++++ Material supplied ++++

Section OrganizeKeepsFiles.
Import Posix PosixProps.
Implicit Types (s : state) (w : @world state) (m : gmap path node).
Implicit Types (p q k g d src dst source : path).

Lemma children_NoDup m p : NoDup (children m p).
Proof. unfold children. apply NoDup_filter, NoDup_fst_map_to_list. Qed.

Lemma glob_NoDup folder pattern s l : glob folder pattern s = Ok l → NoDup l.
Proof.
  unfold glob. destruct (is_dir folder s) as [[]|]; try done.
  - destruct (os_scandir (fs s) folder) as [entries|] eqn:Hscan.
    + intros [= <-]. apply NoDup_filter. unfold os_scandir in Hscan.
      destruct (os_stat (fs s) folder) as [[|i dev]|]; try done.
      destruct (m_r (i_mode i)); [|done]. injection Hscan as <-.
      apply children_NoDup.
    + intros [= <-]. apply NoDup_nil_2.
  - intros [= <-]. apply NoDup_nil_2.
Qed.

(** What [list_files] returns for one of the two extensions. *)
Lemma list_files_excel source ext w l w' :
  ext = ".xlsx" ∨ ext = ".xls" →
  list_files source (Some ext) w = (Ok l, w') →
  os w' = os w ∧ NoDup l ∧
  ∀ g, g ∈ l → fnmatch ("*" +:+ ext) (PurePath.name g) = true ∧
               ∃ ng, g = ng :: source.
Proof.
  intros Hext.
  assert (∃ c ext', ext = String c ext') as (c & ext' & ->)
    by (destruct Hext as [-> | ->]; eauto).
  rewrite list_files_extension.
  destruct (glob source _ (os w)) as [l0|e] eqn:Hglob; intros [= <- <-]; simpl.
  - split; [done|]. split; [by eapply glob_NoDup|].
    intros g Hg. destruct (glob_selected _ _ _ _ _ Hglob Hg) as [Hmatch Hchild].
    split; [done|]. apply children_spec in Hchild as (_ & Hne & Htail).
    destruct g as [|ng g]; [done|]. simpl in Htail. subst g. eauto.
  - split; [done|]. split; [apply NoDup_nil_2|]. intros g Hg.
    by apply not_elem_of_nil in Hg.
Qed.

++++
++++ Material supplied ++++

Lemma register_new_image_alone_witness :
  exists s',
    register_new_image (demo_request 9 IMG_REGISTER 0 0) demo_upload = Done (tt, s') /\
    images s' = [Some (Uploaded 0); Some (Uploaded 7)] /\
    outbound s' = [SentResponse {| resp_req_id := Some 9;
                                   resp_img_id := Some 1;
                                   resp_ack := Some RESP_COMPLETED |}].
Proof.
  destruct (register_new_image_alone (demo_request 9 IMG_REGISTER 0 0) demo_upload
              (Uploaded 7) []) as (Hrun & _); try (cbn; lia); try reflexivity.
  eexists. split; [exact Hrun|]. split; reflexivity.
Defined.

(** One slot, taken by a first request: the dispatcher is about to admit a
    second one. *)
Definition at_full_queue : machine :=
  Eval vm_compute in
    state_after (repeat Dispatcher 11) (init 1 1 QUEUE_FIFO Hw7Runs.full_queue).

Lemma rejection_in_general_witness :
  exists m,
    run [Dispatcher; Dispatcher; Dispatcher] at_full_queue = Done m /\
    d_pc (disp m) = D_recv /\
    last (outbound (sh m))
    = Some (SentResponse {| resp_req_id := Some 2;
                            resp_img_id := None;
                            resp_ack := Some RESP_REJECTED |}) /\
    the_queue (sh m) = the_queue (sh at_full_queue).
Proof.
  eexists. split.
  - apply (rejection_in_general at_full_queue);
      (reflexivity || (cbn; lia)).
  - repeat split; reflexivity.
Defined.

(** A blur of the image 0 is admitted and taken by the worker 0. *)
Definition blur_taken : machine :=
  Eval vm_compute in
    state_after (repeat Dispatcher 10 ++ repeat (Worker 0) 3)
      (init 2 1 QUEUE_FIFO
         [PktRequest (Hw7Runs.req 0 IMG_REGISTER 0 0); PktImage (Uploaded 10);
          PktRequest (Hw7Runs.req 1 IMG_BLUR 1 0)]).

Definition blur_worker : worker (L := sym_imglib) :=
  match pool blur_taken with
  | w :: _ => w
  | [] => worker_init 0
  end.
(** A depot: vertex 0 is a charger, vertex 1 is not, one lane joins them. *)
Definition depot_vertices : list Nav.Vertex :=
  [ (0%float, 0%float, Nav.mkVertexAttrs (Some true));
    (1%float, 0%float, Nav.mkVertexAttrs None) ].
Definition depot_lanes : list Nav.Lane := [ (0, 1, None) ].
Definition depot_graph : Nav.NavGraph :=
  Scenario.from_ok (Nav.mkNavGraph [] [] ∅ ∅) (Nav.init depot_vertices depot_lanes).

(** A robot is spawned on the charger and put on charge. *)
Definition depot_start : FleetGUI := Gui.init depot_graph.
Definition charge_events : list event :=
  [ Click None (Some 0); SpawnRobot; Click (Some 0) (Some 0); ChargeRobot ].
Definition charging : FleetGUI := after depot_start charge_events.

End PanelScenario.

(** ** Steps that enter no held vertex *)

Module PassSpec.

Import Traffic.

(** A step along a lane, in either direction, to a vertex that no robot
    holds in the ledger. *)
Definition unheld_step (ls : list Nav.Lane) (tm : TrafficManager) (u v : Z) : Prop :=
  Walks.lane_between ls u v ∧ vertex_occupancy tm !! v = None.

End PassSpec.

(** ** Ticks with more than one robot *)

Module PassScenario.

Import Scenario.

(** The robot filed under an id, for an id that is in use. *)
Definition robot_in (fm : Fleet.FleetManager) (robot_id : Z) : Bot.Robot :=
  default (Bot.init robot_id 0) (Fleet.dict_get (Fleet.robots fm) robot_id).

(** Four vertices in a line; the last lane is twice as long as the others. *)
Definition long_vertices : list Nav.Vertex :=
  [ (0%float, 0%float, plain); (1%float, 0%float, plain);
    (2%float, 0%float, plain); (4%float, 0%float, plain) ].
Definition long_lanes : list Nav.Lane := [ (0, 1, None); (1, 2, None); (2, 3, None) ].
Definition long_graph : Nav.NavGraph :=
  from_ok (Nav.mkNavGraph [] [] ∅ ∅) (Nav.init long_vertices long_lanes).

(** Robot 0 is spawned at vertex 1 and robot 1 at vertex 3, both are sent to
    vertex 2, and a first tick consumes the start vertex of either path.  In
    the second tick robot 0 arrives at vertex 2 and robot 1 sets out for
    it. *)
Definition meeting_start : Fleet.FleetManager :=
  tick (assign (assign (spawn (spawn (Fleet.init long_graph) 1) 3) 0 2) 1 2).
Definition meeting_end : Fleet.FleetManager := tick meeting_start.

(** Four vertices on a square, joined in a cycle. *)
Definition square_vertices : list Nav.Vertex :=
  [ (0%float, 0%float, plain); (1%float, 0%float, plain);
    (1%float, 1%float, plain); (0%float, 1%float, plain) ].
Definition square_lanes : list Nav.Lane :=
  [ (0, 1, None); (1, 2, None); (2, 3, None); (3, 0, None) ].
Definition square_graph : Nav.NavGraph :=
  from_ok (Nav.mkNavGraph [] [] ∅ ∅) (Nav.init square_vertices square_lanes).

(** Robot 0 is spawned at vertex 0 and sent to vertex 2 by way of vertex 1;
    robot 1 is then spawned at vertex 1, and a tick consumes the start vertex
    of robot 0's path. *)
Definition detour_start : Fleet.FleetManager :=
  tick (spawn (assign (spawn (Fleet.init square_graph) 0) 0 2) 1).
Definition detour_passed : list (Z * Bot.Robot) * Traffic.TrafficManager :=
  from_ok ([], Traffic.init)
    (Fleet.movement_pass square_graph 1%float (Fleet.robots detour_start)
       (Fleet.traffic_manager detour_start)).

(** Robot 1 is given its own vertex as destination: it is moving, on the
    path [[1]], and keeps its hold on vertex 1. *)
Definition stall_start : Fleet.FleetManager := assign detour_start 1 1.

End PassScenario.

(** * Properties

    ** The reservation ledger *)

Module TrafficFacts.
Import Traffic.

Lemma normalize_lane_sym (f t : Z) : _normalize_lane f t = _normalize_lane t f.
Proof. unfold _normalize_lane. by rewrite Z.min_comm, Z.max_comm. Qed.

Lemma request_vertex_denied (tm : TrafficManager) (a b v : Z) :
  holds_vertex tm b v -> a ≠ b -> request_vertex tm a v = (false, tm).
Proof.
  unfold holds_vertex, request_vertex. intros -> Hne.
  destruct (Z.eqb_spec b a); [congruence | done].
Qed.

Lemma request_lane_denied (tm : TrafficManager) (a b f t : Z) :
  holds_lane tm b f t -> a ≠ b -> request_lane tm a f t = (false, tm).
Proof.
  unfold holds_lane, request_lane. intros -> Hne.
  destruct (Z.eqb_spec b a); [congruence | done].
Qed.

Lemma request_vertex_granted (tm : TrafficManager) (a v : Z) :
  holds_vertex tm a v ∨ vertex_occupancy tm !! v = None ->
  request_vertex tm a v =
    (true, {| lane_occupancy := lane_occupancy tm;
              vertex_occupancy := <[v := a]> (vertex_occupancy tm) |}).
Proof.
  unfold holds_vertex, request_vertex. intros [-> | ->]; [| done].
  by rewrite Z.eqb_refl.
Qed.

++++

Assigned task ::
Go through the data and copy every line that includes "repeat".

Your response ::
    state_after (repeat Dispatcher 11) (init 1 1 QUEUE_FIFO Hw7Runs.full_queue).
  - repeat split; reflexivity.
    state_after (repeat Dispatcher 10 ++ repeat (Worker 0) 3)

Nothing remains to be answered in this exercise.